Illustrative quotations
| Inequities in access to disease-modifying therapies | |
| Variable regulatory approvals across jurisdictions | The care that she’s receiving is very different than the care she was receiving back home. Because back home, I would never even think that there would be a respirology complex care team. (SMA 3) |
| My husband was working for a company and they were opening a new store in the US. And we kind of did our research and one of the insurance companies… that was approving [onasemnogene abeparvovec] for their clients happened to be the same company that insured his company… So we applied for the transfer, and he applied for the position and got approved for it. And we went there, just like, took a chance, basically, we weren't sure if insurance would cover it, but we just, we thought we would go and try to fight for it… This is crazy, you know, but we were desperate. (SMA 15) | |
| Prohibitively expensive therapies | We tried to advocate ourselves by fundraising, everything for [onasemnogene abeparvovec), but we received the call that they were going to choose her for the lottery to receive it that way. (SMA 13) |
| Like I've said, I will do anything to get the treatment and said if I had to pay for something, I would have paid for it. Like I would even mortgage my house if I had to. (SMA 8) | |
| Insufficient infrastructure to support rapid therapy delivery | We know that literally every moment counts. If she were to have received [disease-modifying therapy] at birth, or had the newborn screening, like it would have made her life completely different. (SMA 13) |
| If a child were to come in that was in a car accident, and they could possibly lose the ability to walk if they didn't get treatment right away, they would rush them [into surgery] and make it happen.
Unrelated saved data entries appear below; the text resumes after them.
(** All rounding errors together. *)
Lemma pause_error A B a b d :
  near 9 A a → near 7 B b ∨ B = 0 ∧ b = 0 → 0 < a <= 300 → 0 <= b → B < A →
  IZR d <= (A - B) * billion * (1 + 5 * eps) → (A - B) * billion * (1 - 5 * eps) < IZR d + 1 →
  (a - b) * billion < IZR d + 2 ∧ IZR d < (a - b) * billion + 1.
Proof.
  unfold near, billion. intros [HA1 HA2] HB Ha Hb HBA Hd1 Hd2. pose proof eps_small.
  assert (HA : a - / 100000000000 <= A <= a + / 100000000000) by (split; nra).
  assert (HBb : b - / 100000000000 <= B <= b + / 100000000000).
  { destruct HB as [[HB1 HB2]|[-> ->]]; [|lra].
    assert (b <= 400) by nra. split; nra. }
  assert (0 <= (A - B) * eps <= 1000 * eps) as Herr.
  { split; [apply Rmult_le_pos; lra|]. apply Rmult_le_compat_r; lra. }
  lra.
Qed.

(** When there is no pause, the write took long enough. *)
Lemma no_pause_error A B a b :
  near 9 A a → near 7 B b → 0 < a <= 300 → 0 < b → A <= B → (a - b) * billion < 1.
Proof.
  unfold near, billion. intros [HA1 HA2] [HB1 HB2] Ha Hb HAB. pose proof eps_small.
  destruct (Rle_or_lt a b); [lra|].
  assert (HA : a - / 100000000000 <= A) by nra.
  assert (HBb : B <= b + / 100000000000) by nra. lra.
Qed.

(** The ideal seconds, as nanoseconds at the rate. *)
Lemma ideal_scaled nw rate :
  (0 < rate)%Z → IZR nw / IZR (rate * 125000) * billion * IZR rate = IZR (nw * 8000).
Proof.
  intros Hr%IZR_lt. unfold billion. rewrite !mult_IZR. field. lra.
Qed.
(* ===== verification/FwdSvc.v ===== *)
(** The forwarding service: src/server/fwdsvc.go. *)
From S2P Require Import Prelude Go Errors Sys FwdSys Fwd.
#[local] Open Scope go_scope.

(** [10 * time.Millisecond], in nanoseconds. *)
Definition FwdSvc_LnTimeoutDuration : Z := 10000000.

Definition cond_unlock : prog fwdE unit := must SCondUnlock "sync: unlock of unlocked mutex".
Definition fwdrs_unlock : prog fwdE unit := must SFwdrsUnlock "sync: unlock of unlocked mutex".

(** [p.condSuspend.Wait()] *)
Definition cond_wait : prog fwdE unit :=
  ticket <- call SCondAdd;;
  cond_unlock;;
  call (SCondWait ticket);;
  call SCondLock.

Definition CloseSvc : prog fwdE unit := must SCloseClose "close of closed channel".

Definition Suspend : prog fwdE unit :=
  call SCondLock;;
  call (SSetSuspended true);;
  call SCondBroadcast;;
  cond_unlock;;
  call SRecvSuspend.

Definition Resume : prog fwdE unit :=
  call SCondLock;;
  call (SSetSuspended false);;
  call SCondBroadcast;;
  cond_unlock.

Definition CloseAllForwarders : prog fwdE unit :=
  suspended <- call SGetSuspended;;
  if negb suspended then Panic "Must be suspended before CloseAllForwarders"
  else
    wg <- call WNew;;
    call SFwdrsLock;;
    e <- call SFront;;
    loop e (λ e,
      match e with
      | None => Ret (inr tt)
      | Some (e, fwdr) =>
          call (WAdd wg 1);;
          go (defer (wg_done wg) (Close fwdr));;
          e <- call (SNext e);;
          Ret (inl e)
      end);;
    fwdrs_unlock;;
    call (WWait wg).

Definition ChangeServerAddr (serverAddr : TCPAddr) : prog fwdE unit :=
  suspended <- call SGetSuspended;;
  if negb suspended then Panic "Must be suspended before ChangeServerAddr"
  else call (SSetServerAddr serverAddr).

Definition ChangeDataRate (dataRate : Z) : prog fwdE unit :=
  suspended <- call SGetSuspended;;
  if negb suspended then Panic "Must be suspended before ChangeDataRate"
  else call (SSetDataRate dataRate).

Section service.
Context `{PkgErrors} (gatewayAddr network : string) (ln : listener).

(** The goroutine of one client. *)
Definition serveClient (fwdr : fref) (elem : elem) (clientConn : conn) : prog fwdE unit :=
  serverAddr <- call SGetServerAddr;;
  Accept gatewayAddr fwdr network serverAddr clientConn;;
  call SFwdrsLock;;
  call (SRemove elem);;
  fwdrs_unlock.

(** The head of the loop of [listener]: a service that is suspended waits here. *)
Definition awaitResume : prog fwdE unit :=
  call SCondLock;;
  suspended <- call SGetSuspended;;
  (if suspended : bool then
     call SSendSuspend;;
     loop tt (λ _,
       suspended <- call SGetSuspended;;
       if suspended : bool then cond_wait;; Ret (inl tt) else Ret (inr tt))
   else Ret tt);;
  cond_unlock.

(** A new client: its forwarder is in the list before its goroutine runs. *)
Definition admitClient (clientConn : conn) : prog fwdE unit :=
  fwdr <- NewForwarder;;
  dataRate <- call SGetDataRate;;
  SetDataRate fwdr dataRate;;
  call SFwdrsLock;;
  elem <- call (SPushBack fwdr);;
  fwdrs_unlock;;
  go (serveClient fwdr elem clientConn).

Definition listen : prog fwdE unit :=
  loop tt (λ _,
    awaitResume;;
    warned (call (NLnSetDeadline ln FwdSvc_LnTimeoutDuration)) "[Fwdsvc] ln.SetDeadline: ";;
    r <- call (NAcceptTCP ln);;
    match r with
    | Err err =>
        if IsDeadlineExceeded (Some err) then Ret (inl tt)
        else if IsClosedError err then Ret (inr tt)
        else fLogErrorE (WithStack err);; Ret (inr tt)
    | Ok clientConn => admitClient clientConn;; Ret (inl tt)
    end).

(** The goroutine that ends the listener. *)
Definition closer : prog fwdE unit :=
  call SRecvClose;;
  warned (call (NLnClose ln)) "[Fwdsvc] ln.Close: ".

(** What [StartForwarderServiceDR] starts once it listens. *)
Definition serve : prog fwdE unit :=
  go closer;;
  go listen.

End service.

(** What a migration does to the service of its application ([LM_Restore.exec]). *)
Definition move (serverAddr : TCPAddr) : prog fwdE unit :=
  Suspend;;
  CloseAllForwarders;;
  ChangeServerAddr serverAddr;;
  ChangeDataRate 0;;
  Resume.
Lemma split_debts : all_debts (<[i := mk]> ms ++ [mc]) ≡ₚ all_debts ms.
Proof.
  destruct Hsplit as (Hd & _). destruct (debts_insert ms i m Hi) as (rest & Hr & Hrest).
  unfold all_debts in *. rewrite fmap_app, concat_app, Hrest, Hr, Hd. simpl.
  rewrite app_nil_r. solve_Permutation.
Qed.

Lemma split_lock : lock_inv v (<[i := mk]> ms ++ [mc]).
Proof.
  destruct Hinv as [[Hh Hu] _ _ _ _ _], Hsplit as (_ & Hlc & Hlk & _). split.
  - intros j mj [[-> ->]|[[-> ->]|[_ Hj]]]%split_cases Hl; [|congruence|by eapply Hh].
    apply (Hh i m); congruence.
  - intros j k mj mk' [[-> ->]|[[-> ->]|[Hnj Hj]]]%split_cases
      [[-> ->]|[[-> ->]|[Hnk Hk]]]%split_cases Hlj Hlk'; try congruence; try done.
    + apply (Hu i k m mk'); congruence.
    + apply (Hu j i mj m); congruence.
    + by apply (Hu j k mj mk').
Qed.

Lemma split_phase : phase_inv v (phase_of <$> (<[i := mk]> ms ++ [mc])).
Proof.
  pose proof Hinv as [_ Hph _ _ _ _]. destruct Hsplit as (_ & _ & _ & _ & _ & _ & _ & Hst).
  assert (Hparts : phase_of mc = PTask ∧ phase_of mk = phase_of m ∨
                   phase_of m = PServe ∧ phase_of mc = PRun ∧ phase_of mk = PTask).
  { unfold phase_of. by inversion Hst; auto. }
  pose proof (part_ok _ _ _ _ Hph Hi) as Hoki.
  assert (Hother : ∀ j mj, j ≠ i → ms !! j = Some mj →
    phase_ok (v_chan v) (v_sus v) (phase_of mj) = true ∧
    phases_ok (phase_of m) (phase_of mj) = true ∧ phases_ok (phase_of mj) (phase_of m) = true).
  { intros j mj Hn Hj. split; [by eapply part_ok|].
    split; [by apply (parts_ok v ms i j)|by apply (parts_ok v ms j i)]. }
  destruct Hph as [Hcs _]. split; [done|]. split.
  - intros j p Hj. rewrite list_lookup_fmap in Hj.
    destruct ((<[i := mk]> ms ++ [mc]) !! j) as [mj|] eqn:E; [|done]. injection Hj as <-.
    apply split_cases in E as [[-> ->]|[[-> ->]|[Hn Hj]]]; [..|by apply (Hother j)].
    + destruct Hparts as [[_ ->]|(_ & _ & ->)]; done.
    + destruct Hparts as [[-> _]|(Hm & -> & _)]; [done|]. by rewrite Hm in Hoki.
  - intros j k p q Hjk Hj Hk. rewrite list_lookup_fmap in Hj, Hk.
    destruct ((<[i := mk]> ms ++ [mc]) !! j) as [mj|] eqn:Ej; [|done]. injection Hj as <-.
    destruct ((<[i := mk]> ms ++ [mc]) !! k) as [mk'|] eqn:Ek; [|done]. injection Hk as <-.
    apply split_cases in Ej as [[-> ->]|[[-> ->]|[Hnj Hj]]];
      apply split_cases in Ek as [[-> ->]|[[-> ->]|[Hnk Hk]]]; try done;
      try (pose proof (Hother _ _ Hnj Hj)); try (pose proof (Hother _ _ Hnk Hk));
      try (apply (parts_ok v ms j k mj mk'); [apply Hinv|done..]);
      destruct Hparts as [[Hc1 Hk1]|(Hm1 & Hc1 & Hk1)]; rewrite ?Hc1, ?Hk1, ?Hm1 in *;
      inv_all; try done; try (by destruct (phase_of mj)); try (by destruct (phase_of mk')).
    by destruct (phase_of m).
Qed.

Lemma split_list : list_inv v (<[i := mk]> ms ++ [mc]).
Proof.
  destruct Hinv as [_ Hph _ (Hk & Hpr & Hnd & Hlt & Hc) _ _].
  destruct Hsplit as (_ & _ & _ & Hkc & Hkk & Hpc & Hpk & Hst).
  split; [|split; [|split; [done|split; [done|]]]].
  - intros j mj f [[-> ->]|[[-> ->]|[_ Hj]]]%split_cases Hin; [| |by eapply Hk];
      apply (Hk i m); auto.
  - intros j mj e f [[-> ->]|[[-> ->]|[_ Hj]]]%split_cases Hin; [| |by eapply Hpr];
      apply (Hpr i m); auto.
  - intros f b Hb. destruct (Hc f b Hb) as [?|[?|(j & mj & Hj & Hpj)]]; [by auto..|].
    right; right. destruct (decide (j = i)) as [->|Hn].
    + exists i, mk. split; [apply split_new|]. simplify_eq.
      inversion Hst; congruence.
    + exists j, mj. split; [by apply split_old|done].
Qed.

Lemma split_close : close_inv v (<[i := mk]> ms ++ [mc]).
Proof.
  destruct Hinv as [_ _ _ _ Hcl _]. destruct Hsplit as (_ & _ & Hlk & _ & _ & _ & _ & Hst).
  intros j mj c Hj Hp. eapply (closing_mono v v (all_debts ms)); [done|done| |].
  { intros w f Hw. right. by rewrite split_debts. }
  apply split_cases in Hj as [[-> ->]|[[-> ->]|[_ Hj]]]; [| |by eapply Hcl].
  - rewrite Hlk. inversion Hst as [r Hr Heq|Heq|Heq|w seen ef Heq]; [|congruence..|].
    + apply (Hcl i m); [done|]. congruence.
    + rewrite Hp in *. assert (c = CIter w (seen ++ [ef])) as -> by congruence.
      destruct (Hcl i m _ Hi (eq_sym Heq)) as (Hl & (rest & Hrest) & Hset).
      split; [done|]. split; [|done]. exists rest. by rewrite <-app_assoc.
  - exfalso. inversion Hst; congruence.
Qed.

Lemma split_log : log_inv (<[i := mk]> ms ++ [mc]) log.
Proof.
  destruct Hinv as [_ _ _ _ _ Hlg]. destruct Hsplit as (_ & _ & _ & _ & _ & _ & _ & Hst).
  assert (Hmk : ∀ c, part m = RIn c → ∃ c', part mk = RIn c' ∧ (c = CDone → c' = CDone)).
  { intros c Hc. inversion Hst as [r Hr Heq|Heq|Heq|w seen ef Heq]; try congruence.
    - exists c. split; [congruence|done].
    - eexists. split; [done|]. congruence. }
  unfold log_inv in *. destruct (win_of log); [done| | |done].
  - destruct Hlg as (j & mj & c & Hj & Hc). destruct (decide (j = i)) as [->|Hn].
    + simplify_eq. destruct (Hmk _ Hc) as (c' & Hc' & _). exists i, mk, c'.
      split; [apply split_new|done].
    + exists j, mj, c. split; [by apply split_old|done].
  - destruct Hlg as (j & mj & Hj & Hc). destruct (decide (j = i)) as [->|Hn].
    + simplify_eq. destruct (Hmk _ Hc) as (c' & Hc' & Hd). exists i, mk.
      split; [apply split_new|]. by rewrite Hc', Hd.
    + exists j, mj. split; [by apply split_old|done].
Qed.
But for [my child], they just kind of like, pushed him to the side and was like “oh, he has to wait at the bottom of the list”. There wasn't any urgency towards it. (SMA 15) | |
| Patient and family experience with disease-modifying therapies | |
| Disease-modifying therapy decision making | We just right away knew that we were going to give it to her, like we didn't think twice about [nusinersen] because it was going to save her life. (SMA 4) |
| We could go to Boston and be part of a clinical trial. Or we could stay here and get [nusinersen]… Our biggest [reason for not choosing the trial] was not knowing what his life would be like or life expectancy, we wanted to keep him as close to family, and here as we could. (SMA 5) | |
| Hope | I don't want to be in ICU anymore. So the care goal now for this year is one year without admission. (SMA 4) |
| I would love to see her walk, that would be a dream come true for me. But I also know and don't forget the reality of her condition. And all I can hope for is that her condition does not continue to deteriorate to the extent that I can't enjoy her milestones, that I can't enjoy my moments with her. (SMA 3) | |
| Fear and uncertainty | We don't know the future side effects of it. But honestly, I think that’s the last thing we think about because we know what she has and we know what could have killed her by maybe a few months after her diagnosis. (SMA 13) |
| So how long does [onasemnogene abeparvovec] last? Nobody knows. So every day I wake up, every day I wanna make sure he is still healthy. And that’s the feeling of fear because, maybe one day he’s gonna wake up and is not going to be able to move his arm or leg or something. (SMA 10) | |
| What happens if the government suddenly just says your son’s not eligible for it anymore? (SMA 15) | |
| This medicine is, the price is pretty high. And I don't know [how] the government can support this medicine… You know, maybe he got [to be] like, 20 to 22 years old, maybe he’s getting older…So yeah, we'd worry about that. (SMA 6) | |
| I kind of questioned why we didn't get [noninvasive ventilation] sooner just for the fact of making her tolerate it when she was around six months. (SMA 13) | |